■ **Extracted data**:
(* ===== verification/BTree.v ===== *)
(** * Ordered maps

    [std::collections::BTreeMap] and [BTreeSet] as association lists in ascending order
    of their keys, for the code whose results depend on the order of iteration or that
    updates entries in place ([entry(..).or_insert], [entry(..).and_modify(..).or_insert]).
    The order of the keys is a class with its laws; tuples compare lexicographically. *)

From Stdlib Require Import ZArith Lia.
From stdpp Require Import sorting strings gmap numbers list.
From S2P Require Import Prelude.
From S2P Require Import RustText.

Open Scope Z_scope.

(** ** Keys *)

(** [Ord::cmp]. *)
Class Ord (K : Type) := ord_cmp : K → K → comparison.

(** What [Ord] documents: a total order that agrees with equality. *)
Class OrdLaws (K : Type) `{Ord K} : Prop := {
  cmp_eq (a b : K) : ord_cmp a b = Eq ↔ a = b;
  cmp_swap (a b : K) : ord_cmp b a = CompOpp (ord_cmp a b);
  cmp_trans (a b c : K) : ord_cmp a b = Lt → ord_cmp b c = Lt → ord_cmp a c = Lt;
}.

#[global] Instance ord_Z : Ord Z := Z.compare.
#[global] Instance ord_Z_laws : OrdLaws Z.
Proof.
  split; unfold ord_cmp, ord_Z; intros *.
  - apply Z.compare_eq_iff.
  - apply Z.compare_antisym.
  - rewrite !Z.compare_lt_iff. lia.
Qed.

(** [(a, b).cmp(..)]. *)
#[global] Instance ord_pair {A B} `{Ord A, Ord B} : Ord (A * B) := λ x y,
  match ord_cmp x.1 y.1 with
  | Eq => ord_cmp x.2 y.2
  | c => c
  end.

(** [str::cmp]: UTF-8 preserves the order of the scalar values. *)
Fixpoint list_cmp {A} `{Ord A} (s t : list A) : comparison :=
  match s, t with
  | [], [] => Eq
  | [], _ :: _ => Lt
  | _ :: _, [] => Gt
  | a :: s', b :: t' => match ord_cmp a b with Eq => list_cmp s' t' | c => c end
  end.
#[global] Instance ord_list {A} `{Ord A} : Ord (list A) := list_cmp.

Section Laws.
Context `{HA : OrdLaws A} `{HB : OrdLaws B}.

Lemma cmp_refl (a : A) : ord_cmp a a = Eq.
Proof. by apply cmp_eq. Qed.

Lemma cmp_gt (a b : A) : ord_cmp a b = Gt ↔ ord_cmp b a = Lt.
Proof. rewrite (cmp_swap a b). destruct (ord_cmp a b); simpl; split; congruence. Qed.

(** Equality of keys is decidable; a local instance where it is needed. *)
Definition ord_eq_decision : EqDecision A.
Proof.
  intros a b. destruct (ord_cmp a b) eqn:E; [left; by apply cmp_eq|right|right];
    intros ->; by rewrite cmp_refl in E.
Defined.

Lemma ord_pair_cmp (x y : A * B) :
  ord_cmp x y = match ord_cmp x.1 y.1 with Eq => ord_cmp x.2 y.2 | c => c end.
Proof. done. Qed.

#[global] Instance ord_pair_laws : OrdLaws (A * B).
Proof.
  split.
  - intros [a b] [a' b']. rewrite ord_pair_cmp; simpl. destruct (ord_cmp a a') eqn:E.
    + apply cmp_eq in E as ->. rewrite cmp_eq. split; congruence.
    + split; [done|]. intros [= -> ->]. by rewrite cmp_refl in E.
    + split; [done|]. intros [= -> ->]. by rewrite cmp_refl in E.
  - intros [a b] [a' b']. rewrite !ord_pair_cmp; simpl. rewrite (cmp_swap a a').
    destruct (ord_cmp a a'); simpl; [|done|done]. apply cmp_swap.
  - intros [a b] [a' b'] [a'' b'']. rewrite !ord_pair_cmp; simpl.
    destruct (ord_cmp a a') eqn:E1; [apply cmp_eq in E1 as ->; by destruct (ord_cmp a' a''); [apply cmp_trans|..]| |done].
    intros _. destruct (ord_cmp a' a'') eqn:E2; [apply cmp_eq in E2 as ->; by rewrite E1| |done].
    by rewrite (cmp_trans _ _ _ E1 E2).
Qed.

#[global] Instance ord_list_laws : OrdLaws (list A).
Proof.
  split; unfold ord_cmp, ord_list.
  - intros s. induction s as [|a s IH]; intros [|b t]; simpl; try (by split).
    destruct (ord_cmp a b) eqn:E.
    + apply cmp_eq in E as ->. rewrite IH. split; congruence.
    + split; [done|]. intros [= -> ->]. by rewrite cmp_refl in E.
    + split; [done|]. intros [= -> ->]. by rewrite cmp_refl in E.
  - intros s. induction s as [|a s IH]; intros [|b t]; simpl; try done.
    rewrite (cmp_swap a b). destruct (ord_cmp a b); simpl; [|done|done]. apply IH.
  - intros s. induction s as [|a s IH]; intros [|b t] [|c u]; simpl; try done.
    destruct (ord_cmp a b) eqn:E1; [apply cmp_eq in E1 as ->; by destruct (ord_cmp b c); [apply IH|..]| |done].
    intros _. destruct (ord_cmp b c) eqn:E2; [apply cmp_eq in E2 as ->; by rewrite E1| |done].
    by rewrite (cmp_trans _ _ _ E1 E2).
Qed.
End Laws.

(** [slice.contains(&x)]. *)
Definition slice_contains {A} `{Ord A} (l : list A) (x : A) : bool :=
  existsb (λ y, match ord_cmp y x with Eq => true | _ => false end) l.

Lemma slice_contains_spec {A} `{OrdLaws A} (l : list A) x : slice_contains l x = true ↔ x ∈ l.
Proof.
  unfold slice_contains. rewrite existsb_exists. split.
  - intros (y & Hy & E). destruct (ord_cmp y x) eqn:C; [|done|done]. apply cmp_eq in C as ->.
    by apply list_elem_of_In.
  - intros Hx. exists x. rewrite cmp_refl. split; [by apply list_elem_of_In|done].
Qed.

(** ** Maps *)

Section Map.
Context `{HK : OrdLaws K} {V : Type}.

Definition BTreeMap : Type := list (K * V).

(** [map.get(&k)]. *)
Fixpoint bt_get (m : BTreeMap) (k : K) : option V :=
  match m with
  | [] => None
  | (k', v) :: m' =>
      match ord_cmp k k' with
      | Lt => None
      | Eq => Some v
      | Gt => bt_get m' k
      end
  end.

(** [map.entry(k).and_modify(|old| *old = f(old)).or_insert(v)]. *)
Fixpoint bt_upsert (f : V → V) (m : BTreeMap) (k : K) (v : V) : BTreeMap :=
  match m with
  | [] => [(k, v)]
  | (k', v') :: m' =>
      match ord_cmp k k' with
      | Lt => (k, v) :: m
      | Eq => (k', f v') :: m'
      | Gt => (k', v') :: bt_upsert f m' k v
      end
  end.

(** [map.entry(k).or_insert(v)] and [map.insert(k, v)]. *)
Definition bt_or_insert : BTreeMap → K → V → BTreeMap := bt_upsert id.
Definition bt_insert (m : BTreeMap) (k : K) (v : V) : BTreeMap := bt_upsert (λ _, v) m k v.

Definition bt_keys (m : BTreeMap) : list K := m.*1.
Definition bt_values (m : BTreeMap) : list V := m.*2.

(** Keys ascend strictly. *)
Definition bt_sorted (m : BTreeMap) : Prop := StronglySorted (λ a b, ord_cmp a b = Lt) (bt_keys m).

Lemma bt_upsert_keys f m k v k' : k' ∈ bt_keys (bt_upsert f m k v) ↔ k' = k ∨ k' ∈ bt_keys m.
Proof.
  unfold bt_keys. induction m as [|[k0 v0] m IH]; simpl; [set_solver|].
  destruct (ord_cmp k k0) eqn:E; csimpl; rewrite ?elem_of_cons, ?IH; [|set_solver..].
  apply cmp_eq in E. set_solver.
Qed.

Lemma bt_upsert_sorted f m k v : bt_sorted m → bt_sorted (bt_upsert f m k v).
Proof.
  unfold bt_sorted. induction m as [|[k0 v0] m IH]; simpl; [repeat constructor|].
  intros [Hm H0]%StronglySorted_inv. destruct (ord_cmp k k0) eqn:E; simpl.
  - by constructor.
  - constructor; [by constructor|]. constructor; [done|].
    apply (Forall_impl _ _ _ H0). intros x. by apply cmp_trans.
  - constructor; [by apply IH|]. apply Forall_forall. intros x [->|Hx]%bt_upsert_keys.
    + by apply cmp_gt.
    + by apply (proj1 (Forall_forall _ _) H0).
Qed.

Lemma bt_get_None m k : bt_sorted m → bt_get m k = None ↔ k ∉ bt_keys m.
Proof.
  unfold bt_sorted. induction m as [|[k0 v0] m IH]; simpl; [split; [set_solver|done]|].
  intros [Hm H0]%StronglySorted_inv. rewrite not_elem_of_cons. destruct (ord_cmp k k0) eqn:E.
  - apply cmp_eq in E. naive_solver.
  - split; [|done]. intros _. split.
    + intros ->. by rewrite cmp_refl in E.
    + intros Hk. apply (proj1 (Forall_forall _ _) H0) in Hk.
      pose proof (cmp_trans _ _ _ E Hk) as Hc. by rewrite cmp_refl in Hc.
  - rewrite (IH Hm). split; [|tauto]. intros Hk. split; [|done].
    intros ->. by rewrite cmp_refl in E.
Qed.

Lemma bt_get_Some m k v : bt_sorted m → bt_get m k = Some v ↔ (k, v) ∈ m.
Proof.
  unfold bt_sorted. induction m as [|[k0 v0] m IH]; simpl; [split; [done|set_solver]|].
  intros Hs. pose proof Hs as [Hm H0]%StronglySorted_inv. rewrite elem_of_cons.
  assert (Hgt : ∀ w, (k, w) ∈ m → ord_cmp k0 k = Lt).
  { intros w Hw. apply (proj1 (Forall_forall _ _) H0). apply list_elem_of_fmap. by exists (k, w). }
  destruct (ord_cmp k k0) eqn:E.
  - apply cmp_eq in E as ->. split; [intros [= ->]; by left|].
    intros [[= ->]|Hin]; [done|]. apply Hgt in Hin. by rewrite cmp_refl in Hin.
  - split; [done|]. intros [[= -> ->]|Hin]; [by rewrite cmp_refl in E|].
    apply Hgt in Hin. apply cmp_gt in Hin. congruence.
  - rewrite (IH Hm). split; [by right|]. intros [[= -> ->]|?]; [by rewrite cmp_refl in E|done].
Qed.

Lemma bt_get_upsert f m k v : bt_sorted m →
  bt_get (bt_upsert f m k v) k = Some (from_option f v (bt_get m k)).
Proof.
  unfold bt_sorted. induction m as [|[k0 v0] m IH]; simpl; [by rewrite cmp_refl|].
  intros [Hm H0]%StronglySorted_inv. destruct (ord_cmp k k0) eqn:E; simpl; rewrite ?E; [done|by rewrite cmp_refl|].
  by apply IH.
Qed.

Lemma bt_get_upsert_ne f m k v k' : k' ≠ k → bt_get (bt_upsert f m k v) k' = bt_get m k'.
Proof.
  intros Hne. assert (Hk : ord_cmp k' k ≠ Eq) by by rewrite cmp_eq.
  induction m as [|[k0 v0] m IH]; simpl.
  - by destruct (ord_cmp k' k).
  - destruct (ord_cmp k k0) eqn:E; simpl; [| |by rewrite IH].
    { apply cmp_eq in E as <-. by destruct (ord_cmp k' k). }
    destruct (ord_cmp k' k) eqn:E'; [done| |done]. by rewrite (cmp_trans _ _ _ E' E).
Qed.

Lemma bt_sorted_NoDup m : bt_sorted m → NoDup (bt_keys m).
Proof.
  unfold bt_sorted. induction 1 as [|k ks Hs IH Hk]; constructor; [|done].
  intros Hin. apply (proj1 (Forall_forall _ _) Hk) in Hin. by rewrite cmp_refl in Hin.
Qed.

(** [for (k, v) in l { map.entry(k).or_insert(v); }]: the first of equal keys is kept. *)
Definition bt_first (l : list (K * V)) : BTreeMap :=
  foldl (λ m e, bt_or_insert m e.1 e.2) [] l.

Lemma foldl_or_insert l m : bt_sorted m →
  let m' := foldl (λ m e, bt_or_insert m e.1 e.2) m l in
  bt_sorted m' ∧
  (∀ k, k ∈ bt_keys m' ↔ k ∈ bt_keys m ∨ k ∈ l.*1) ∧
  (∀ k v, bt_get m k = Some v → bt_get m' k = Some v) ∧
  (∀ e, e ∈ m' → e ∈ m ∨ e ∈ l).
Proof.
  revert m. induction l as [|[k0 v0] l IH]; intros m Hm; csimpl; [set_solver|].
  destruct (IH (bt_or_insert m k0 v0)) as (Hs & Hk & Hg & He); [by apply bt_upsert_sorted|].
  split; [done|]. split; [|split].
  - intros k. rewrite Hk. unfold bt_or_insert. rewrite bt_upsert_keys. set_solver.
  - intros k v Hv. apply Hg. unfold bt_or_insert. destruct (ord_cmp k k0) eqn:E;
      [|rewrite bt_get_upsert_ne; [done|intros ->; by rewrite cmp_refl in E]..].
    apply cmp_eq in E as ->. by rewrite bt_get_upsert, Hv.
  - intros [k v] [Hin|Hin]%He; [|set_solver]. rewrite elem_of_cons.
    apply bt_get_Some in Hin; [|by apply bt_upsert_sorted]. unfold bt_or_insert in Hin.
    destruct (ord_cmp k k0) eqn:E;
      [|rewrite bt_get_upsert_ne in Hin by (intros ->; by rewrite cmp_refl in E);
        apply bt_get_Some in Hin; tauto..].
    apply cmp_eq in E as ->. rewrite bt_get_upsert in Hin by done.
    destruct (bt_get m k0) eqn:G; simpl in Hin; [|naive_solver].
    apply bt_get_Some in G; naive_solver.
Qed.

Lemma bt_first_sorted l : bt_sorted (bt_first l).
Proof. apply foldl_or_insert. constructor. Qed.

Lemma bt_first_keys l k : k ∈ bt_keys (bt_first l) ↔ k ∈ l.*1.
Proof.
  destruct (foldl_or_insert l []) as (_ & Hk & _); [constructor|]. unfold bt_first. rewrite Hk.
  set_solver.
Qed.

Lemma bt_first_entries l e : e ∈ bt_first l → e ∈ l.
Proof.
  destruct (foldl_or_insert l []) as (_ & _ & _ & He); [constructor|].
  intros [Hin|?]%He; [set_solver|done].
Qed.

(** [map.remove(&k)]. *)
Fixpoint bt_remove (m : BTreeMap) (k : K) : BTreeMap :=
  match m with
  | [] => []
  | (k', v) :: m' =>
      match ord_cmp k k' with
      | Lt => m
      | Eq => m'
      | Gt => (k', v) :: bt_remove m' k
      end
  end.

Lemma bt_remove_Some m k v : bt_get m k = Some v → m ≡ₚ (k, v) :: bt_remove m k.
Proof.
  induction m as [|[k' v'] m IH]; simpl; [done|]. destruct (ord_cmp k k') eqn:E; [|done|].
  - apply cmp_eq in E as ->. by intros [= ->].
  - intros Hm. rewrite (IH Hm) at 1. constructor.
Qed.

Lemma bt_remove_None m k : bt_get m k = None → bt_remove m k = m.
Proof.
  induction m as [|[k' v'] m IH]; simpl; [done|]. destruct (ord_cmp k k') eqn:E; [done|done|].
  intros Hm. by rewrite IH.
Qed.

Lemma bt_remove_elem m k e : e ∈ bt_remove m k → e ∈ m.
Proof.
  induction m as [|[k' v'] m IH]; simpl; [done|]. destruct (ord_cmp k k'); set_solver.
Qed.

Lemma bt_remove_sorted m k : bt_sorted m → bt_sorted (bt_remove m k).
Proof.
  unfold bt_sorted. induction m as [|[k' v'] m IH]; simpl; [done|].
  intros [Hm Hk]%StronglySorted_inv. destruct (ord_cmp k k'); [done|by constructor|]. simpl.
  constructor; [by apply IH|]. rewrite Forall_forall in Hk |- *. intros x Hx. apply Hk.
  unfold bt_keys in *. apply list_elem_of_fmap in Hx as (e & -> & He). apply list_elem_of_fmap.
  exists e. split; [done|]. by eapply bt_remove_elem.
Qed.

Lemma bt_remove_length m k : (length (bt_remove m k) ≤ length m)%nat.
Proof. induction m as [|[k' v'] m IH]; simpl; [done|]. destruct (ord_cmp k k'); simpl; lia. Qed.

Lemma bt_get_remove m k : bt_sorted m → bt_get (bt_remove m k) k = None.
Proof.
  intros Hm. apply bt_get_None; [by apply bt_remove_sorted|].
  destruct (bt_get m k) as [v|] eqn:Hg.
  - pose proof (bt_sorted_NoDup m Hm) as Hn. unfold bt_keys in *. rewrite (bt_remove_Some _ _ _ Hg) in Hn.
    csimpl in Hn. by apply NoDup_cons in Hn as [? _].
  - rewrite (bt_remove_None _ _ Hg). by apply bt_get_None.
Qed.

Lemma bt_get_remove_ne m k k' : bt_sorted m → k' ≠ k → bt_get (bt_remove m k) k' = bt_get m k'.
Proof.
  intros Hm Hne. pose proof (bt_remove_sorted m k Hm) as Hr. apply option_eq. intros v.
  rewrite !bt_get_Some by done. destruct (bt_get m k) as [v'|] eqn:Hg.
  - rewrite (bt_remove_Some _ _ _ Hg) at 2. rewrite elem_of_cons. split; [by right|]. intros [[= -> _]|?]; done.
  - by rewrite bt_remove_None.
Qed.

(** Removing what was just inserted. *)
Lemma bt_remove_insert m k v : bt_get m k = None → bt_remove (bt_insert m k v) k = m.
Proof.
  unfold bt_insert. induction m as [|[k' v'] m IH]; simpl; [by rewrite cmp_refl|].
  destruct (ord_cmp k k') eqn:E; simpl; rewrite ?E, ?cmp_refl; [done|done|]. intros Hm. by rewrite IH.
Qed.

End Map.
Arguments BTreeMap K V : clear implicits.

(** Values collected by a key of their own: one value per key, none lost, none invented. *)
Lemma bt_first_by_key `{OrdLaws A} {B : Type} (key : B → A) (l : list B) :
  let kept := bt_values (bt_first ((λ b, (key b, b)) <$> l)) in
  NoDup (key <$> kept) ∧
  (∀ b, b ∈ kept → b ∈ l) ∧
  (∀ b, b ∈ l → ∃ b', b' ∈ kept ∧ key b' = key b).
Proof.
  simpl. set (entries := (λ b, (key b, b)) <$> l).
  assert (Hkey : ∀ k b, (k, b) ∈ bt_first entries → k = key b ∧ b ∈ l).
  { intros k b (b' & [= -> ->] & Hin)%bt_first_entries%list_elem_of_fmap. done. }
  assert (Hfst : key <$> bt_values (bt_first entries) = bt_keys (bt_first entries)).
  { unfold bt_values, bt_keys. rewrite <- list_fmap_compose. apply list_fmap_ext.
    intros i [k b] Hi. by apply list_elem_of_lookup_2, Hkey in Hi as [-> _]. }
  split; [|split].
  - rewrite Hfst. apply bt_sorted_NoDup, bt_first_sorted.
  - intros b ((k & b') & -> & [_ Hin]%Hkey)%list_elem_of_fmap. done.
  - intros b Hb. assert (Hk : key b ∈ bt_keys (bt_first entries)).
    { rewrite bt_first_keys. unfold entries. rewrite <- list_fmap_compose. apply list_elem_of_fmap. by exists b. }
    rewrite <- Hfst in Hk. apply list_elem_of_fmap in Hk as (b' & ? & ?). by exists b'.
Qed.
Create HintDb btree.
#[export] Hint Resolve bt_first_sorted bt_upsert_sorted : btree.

---

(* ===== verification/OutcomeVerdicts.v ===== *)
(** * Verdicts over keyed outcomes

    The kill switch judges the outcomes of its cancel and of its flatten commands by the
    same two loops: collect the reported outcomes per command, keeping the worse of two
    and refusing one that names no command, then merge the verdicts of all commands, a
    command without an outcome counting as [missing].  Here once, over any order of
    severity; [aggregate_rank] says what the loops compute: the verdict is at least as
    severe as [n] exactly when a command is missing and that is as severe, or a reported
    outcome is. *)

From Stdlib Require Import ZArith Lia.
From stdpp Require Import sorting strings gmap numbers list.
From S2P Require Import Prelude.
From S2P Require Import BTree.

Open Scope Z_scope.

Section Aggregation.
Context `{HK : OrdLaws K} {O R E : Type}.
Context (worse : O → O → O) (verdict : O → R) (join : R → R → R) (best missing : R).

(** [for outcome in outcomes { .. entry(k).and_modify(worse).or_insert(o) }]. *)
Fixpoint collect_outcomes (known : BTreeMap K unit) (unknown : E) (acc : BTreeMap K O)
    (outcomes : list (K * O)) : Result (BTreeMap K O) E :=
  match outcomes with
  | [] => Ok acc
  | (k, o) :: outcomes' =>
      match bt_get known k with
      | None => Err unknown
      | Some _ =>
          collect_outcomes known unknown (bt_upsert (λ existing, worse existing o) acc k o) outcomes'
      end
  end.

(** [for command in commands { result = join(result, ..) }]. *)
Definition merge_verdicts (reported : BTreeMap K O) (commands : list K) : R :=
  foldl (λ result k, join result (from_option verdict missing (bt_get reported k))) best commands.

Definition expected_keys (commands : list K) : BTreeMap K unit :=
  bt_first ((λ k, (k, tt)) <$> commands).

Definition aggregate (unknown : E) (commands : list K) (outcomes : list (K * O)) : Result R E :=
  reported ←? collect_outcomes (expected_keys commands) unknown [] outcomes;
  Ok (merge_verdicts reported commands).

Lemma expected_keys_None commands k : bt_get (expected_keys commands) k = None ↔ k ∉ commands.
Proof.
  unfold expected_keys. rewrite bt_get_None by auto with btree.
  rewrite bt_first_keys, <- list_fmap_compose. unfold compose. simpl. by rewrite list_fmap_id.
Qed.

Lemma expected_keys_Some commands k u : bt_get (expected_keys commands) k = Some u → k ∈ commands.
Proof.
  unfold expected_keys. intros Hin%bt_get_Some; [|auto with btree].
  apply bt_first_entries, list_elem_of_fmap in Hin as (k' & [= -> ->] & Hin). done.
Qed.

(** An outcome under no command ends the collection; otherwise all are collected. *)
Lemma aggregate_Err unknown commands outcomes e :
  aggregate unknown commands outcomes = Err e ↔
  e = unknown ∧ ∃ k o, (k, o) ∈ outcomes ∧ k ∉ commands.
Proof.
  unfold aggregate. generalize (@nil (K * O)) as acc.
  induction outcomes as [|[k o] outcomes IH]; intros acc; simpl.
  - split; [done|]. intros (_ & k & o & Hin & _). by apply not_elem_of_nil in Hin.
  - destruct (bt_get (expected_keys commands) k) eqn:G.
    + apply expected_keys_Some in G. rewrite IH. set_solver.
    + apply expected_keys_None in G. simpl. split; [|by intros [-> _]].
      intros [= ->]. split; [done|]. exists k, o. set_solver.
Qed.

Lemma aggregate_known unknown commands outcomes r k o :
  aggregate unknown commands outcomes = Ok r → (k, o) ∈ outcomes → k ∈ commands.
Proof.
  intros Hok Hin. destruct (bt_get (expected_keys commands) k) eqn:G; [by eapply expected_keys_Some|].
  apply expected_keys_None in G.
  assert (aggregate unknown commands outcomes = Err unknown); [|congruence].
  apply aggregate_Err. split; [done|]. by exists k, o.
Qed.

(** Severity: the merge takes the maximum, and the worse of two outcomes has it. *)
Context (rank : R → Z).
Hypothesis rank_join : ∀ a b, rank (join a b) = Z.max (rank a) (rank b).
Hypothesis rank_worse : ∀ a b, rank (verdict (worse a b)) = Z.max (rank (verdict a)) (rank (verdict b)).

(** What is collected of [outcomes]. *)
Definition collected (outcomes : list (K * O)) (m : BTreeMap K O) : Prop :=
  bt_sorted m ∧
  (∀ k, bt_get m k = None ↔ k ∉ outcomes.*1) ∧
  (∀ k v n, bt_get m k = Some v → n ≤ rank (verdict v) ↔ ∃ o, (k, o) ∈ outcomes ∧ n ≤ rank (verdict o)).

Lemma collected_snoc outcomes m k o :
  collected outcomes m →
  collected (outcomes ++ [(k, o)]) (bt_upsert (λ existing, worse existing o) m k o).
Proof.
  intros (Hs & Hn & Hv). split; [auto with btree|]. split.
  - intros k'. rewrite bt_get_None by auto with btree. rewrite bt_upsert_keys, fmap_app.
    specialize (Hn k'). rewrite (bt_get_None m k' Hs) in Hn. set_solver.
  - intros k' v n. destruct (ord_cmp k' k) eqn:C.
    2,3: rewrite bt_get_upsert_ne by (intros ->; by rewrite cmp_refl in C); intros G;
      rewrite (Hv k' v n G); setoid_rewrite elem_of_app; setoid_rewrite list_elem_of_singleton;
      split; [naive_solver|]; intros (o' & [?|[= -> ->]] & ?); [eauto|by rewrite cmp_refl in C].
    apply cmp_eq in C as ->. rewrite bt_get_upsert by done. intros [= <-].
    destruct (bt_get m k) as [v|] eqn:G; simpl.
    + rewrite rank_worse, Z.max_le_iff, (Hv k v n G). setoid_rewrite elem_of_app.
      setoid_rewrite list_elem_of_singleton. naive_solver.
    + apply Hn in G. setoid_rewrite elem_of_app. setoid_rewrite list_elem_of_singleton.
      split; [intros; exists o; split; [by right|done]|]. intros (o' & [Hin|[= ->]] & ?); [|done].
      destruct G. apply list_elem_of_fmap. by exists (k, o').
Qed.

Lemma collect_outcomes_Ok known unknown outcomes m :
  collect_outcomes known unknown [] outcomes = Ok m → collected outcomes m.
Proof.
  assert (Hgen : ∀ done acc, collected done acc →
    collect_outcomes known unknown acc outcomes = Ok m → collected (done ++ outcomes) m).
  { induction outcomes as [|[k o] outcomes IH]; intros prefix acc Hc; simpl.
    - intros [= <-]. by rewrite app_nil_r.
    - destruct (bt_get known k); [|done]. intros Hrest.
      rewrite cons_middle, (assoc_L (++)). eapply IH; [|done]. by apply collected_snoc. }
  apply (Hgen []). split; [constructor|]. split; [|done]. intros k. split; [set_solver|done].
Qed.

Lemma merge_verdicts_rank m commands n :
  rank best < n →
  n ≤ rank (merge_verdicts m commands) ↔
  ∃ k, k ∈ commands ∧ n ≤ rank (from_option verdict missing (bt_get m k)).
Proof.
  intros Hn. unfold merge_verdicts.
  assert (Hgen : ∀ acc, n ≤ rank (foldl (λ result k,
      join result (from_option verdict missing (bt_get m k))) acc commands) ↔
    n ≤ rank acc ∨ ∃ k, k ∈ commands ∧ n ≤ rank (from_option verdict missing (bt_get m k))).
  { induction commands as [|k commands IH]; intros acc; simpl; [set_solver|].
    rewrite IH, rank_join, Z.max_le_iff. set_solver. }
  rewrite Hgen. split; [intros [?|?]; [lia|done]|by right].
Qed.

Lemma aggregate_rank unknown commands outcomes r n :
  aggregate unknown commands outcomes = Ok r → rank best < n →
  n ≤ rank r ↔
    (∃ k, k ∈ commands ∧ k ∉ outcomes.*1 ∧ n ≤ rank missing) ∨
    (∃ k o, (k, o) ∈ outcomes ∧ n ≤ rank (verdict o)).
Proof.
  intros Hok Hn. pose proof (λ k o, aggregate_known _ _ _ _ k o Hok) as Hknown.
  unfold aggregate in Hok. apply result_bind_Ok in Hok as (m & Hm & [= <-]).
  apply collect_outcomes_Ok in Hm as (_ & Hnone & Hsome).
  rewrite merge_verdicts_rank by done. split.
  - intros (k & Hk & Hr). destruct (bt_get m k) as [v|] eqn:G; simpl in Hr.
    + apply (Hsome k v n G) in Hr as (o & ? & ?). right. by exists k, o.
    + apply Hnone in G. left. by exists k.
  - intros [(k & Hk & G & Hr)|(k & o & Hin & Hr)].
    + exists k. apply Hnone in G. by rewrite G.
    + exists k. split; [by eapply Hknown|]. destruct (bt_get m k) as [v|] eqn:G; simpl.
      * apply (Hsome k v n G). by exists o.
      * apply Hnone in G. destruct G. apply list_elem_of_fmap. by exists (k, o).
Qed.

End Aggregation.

■ **The task**: Return each line from the data where the string "kept" can be found.

■ **Response area**:
(** [for (k, v) in l { map.entry(k).or_insert(v); }]: the first of equal keys is kept. *)
  let kept := bt_values (bt_first ((λ b, (key b, b)) <$> l)) in
  NoDup (key <$> kept) ∧
  (∀ b, b ∈ kept → b ∈ l) ∧
  (∀ b, b ∈ l → ∃ b', b' ∈ kept ∧ key b' = key b).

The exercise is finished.